El laicismo: religión oficial y obligatoria

España se encuentra hoy ante el grave riesgo de querer imponer una nueva religión oficial y obligatoria, el laicismo, que no sólo niega la libertad religiosa, sino que ofende a (todavía) una parte significativa de la población española y es contraria a nuestra identidad cultural, nacional e histórica. Por decirlo de otra manera, se puede «gobernar» ETSI DEUS NON DARETUR, es decir, «como si Dios no existiera», y en España las consecuencias las hemos vivido dramáticamente el pasado siglo.

Pero lo que no puede hacerse en un sistema democrático es pretender gobernar «como si los católicos no existieran». Hablan pues de «Estado laico», que no es el definido en nuestra Carta Magna, pero el riesgo va más allá y ya se extiende ahora a la propia sociedad. De forma difusa pero constante, se escucha desde diversos ámbitos la voluntad de transformar la sociedad española en una sociedad laica, lo que ya recordamos se expone en una frase que es un paradigma de ello: «Respetamos a la Iglesia, pero la Fe no se legisla». Por ello es necesario salir al paso de esa expresión con argumentos sólidos a fin de desenmascarar la intolerancia que encierra y su inconsistencia argumental. Es evidente que la autonomía respectiva de la esfera civil y política respecto de la religiosa y eclesiástica es «un valor que pertenece al patrimonio de civilización alcanzada», como recoge la constitución conciliar «Gaudium et Spes». Por ello es importante evitar que una ley religiosa pudiera convertirse en una ley del Estado y limitar así otros derechos y libertades de los ciudadanos. Un elemental ejemplo es que se pretendiera regular como una obligación legal asistir a misa los domingos.

Fundamentalismo y relativismo

Pero es obvio que la frase «la fe no se legisla» no se refiere a eso, sino que debe entenderse en el plano de la doble patología: la del fundamentalismo y la del relativismo. Los fundamentalistas afirman una verdad que no necesita del consentimiento de la libertad de los otros para ser asumida, mientras los relativistas afirman una libertad que no tiene el deber de reconocer la verdad.

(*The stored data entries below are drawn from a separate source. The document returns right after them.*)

(* ===== verification/DynCodec.v ===== *)
(** * Correctness of the dynamic message codec

    Decoding is total and type sound, what it returns is in normal form, and
    the properties of crates/ros-z/src/dynamic/serialization: the round trip,
    robustness on arbitrary input, stability of re-serialization, the agreement
    of the fixed size of a flat schema with its encoding. *)
From S2P Require Import Prelude CdrBuffer Utf8 RustStr CdrPrimitives CdrSpec CdrDeserializer CdrSerde DynTypes DynCdr.
Open Scope list_scope.
Open Scope Z_scope.

#[local] Existing Instance LittleEndian.
#[local] Existing Instance LittleEndian_laws.

(** ** Readers that yield values with a property *)

(** The input is short enough for every count in it to fit [u32]. *)
Definition small (r : CdrReader) : Prop := Z.of_nat (length (input r)) < 2 ^ 32 - 1.

(** [ok] is what a reader needs not to panic. *)
Definition yields {E A} (ok : Prop) (P : A -> Prop) (f : CdrReader -> res E (A * CdrReader)) : Prop :=
  forall r, reader_ok r ->
  (ok -> no_panic (f r)) /\
  forall a r', f r = Ok (a, r') -> advanced r r' /\ (small r -> P a).

Lemma yields_weaken {E A} (ok ok' : Prop) (P Q : A -> Prop) (f : CdrReader -> res E (A * CdrReader)) :
  (ok' -> ok) -> (forall a, P a -> Q a) -> yields ok P f -> yields ok' Q f.
Proof.
  intros Hok HPQ Hf r Hr. destruct (Hf r Hr) as [Hp Ha]. split; [auto|].
  intros a r' H. destruct (Ha a r' H) as [? HP]. eauto.
Qed.

Lemma yields_bind {E A C} ok (P : A -> Prop) (Q : C -> Prop)
    (f : CdrReader -> res E (A * CdrReader)) (g : A -> CdrReader -> res E (C * CdrReader)) :
  yields ok P f -> (forall a, yields ok (fun c => P a -> Q c) (g a)) ->
  yields ok Q (fun r => '(a, r) ← f r; g a r).
Proof.
  intros Hf Hg r Hr. destruct (Hf r Hr) as [Hp Ha].
  destruct (f r) as [[a r1]|e|]; [|by split|by split; [intros Hok; by destruct (Hp Hok)|]]. cbn [mbind res_bind].
  destruct (Ha a r1 eq_refl) as [H1 HP]. destruct (Hg a r1 (advanced_ok _ _ H1)) as [Hp' Hc].
  split; [done|]. intros c r' H. destruct (Hc c r' H) as [H2 HQ].
  split; [by eapply advanced_trans|]. intros Hs. apply HQ; [|by apply HP].
  unfold small in *. destruct H1 as (-> & _). done.
Qed.
(* ===== verification/RmwContext.v ===== *)
(** * Contexts and nodes of the RMW layer
    (crates/rmw-zenoh-rs/src/context.rs, node.rs, guard_condition.rs, traits.rs)

    The C handles of traits.rs, the error string, the options of an
    initialization, the life of a context, and the nodes with the guard conditions
    that the graph triggers.  Memory that a C caller owns is a value that a function
    returns anew; guard conditions and nodes are boxes, in maps by their pointers,
    and a guard condition that was freed is no longer in its map.  The options of
    security and discovery are C code, by [OptionsApi]. *)
From stdpp Require Import gmap strings.
From S2P Require Import Prelude CdrBuffer RustStr Utf8 CdrPrimitives Attachment Qos ProfileQos Entity SchemaModel RmwZenoh Ros2Dds MsgSerdes Service DescriptionWire DynTypes Events Graph GraphInv GraphProps Config PubSub Node Context DescriptionService TopicNet NodeProps RmwQos RmwPubSub RmwEndpoints RmwWait.
Open Scope list_scope.

(** ** Definitions *)

(** *** Handles *)

Inductive ImplAccessError := NullSelfPtr | NullImplPtr | NonNullImplPtr.

Section Handles.
Context {I : Type}.
(** A pointer to a C struct by what the struct's own pointer leads to; the outer
    [None] is the null handle. [own_*] and [assign_*] return the handle after. *)
Definition Handle : Type := option (option I).
Definition borrow_impl (self : Handle) : res ImplAccessError I :=
  match self with
  | None => Err NullSelfPtr
  | Some None => Err NullImplPtr
  | Some (Some i) => Ok i
  end.
Definition own_impl (self : Handle) : res ImplAccessError I * Handle :=
  match self with
  | None => (Err NullSelfPtr, self)
  | Some None => (Err NullImplPtr, self)
  | Some (Some i) => (Ok i, Some None)
  end.
Definition assign_impl (self : Handle) (val : I) : res ImplAccessError unit * Handle :=
  match self with
  | None => (Err NullSelfPtr, self)
  | Some (Some _) => (Err NonNullImplPtr, self)
  | Some None => (Ok tt, Some (Some val))
  end.
End Handles.
Arguments Handle : clear implicits.

(** *** The error string *)

(** [RMW_ERROR_BUFFER]; a C string is its characters before the NUL. *)
Definition error_buffer_new : list Z := replicate 1024 0%Z.
Fixpoint copy_error (n i : nat) (s buf : list Z) : list Z * nat :=
  match n with
  | O => (buf, i)
  | S n =>
      let c := default 0%Z (s !! i) in
      let buf := <[i := c]> buf in
      if (c =? 0)%Z then (buf, i) else copy_error n (S i) s buf
  end.
Definition rmw_set_error_string (error_string : option (list Z)) (buf : list Z) : list Z :=
  match error_string with
  | Some s => let '(buf, i) := copy_error 1023 0 s buf in <[i := 0%Z]> buf
  | None => <[0%nat := 0%Z]> buf
  end.
Definition c_chars (s : string) : list Z := map (fun a => Z.of_N (N_of_ascii a)) (list_ascii_of_string s).
(** What it returns is what the buffer then holds. *)
Definition rmw_get_error_string (buf : list Z) : list Z :=
  if (default 0 (buf !! 0%nat) =? 0)%Z then list_inserts 0 (c_chars "Mock error" ++ [0%Z]) buf else buf.
Definition rmw_reset_error (buf : list Z) : list Z := <[0%nat := 0%Z]> buf.

(** *** The options *)

Class OptionsApi := {
  Security : Type;
  Discovery_ : Type;
  zero_security : Security;
  zero_discovery : Discovery_;
  security_options_copy : Security -> rmw_ret_t * Security;
  security_options_fini : Security -> rmw_ret_t * Security;
  discovery_options_init : Discovery_ -> rmw_ret_t * Discovery_;
  discovery_options_copy : Discovery_ -> rmw_ret_t * Discovery_;
  discovery_options_fini : Discovery_ -> rmw_ret_t * Discovery_;
}.
(** An allocator: whether a number of bytes can be had, if it has the function,
    and whether it has the other. *)
Record rcl_allocator_t := mkAllocator { allocate : option (nat -> bool); deallocate : bool }.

Aunque como afirma la Nota Doctrinal de la Congregación para la Doctrina de la Fe de 2002 sobre algunas cuestiones relativas al compromiso y la conducta de los católicos en la vida pública: «Verdad y libertad o bien van juntas, o juntas perecen miserablemente». A este respecto, es oportuno recordar que el «buenismo» marcha de la mano del relativismo, que se recoge en una afirmación demasiado presente en la actualidad: «Admitir que nada es verdad ni mentira a la hora de hacer uso del poder sería una exigencia obligada para frenar toda tentación autoritaria». Se trata de relativismo en estado puro. Pues bien, el fundamentalismo laicista –como todo fundamentalismo– pretende que sean aceptadas sus verdades de forma acrítica, y conscientemente confunde laicidad con laicismo. La conversión de España en un Estado laico y una sociedad laica es el objetivo del laicismo, tanto del propio de la izquierda frente populista, como de los ultra liberales, ultra nacionalistas separatistas, y –cómo no– de los tibios y «moderados». Estos son la plasmación de la sentencia de Dios en el Libro del Apocalipsis: «Conozco tus obras, y ojalá fueras caliente o frío, pero eres tibio; y como tibio, te vomitaré de mi boca». El laicismo pretende, por una parte, imponer sus propias convicciones desde una presunta neutralidad religiosa laica. Pero además quiere evitar que puedan ser recogidas por ley «convicciones que emanan del conocimiento natural sobre el hombre que vive en sociedad, aunque tales verdades sean enseñadas al mismo tiempo por una religión específica, pues la verdad es una».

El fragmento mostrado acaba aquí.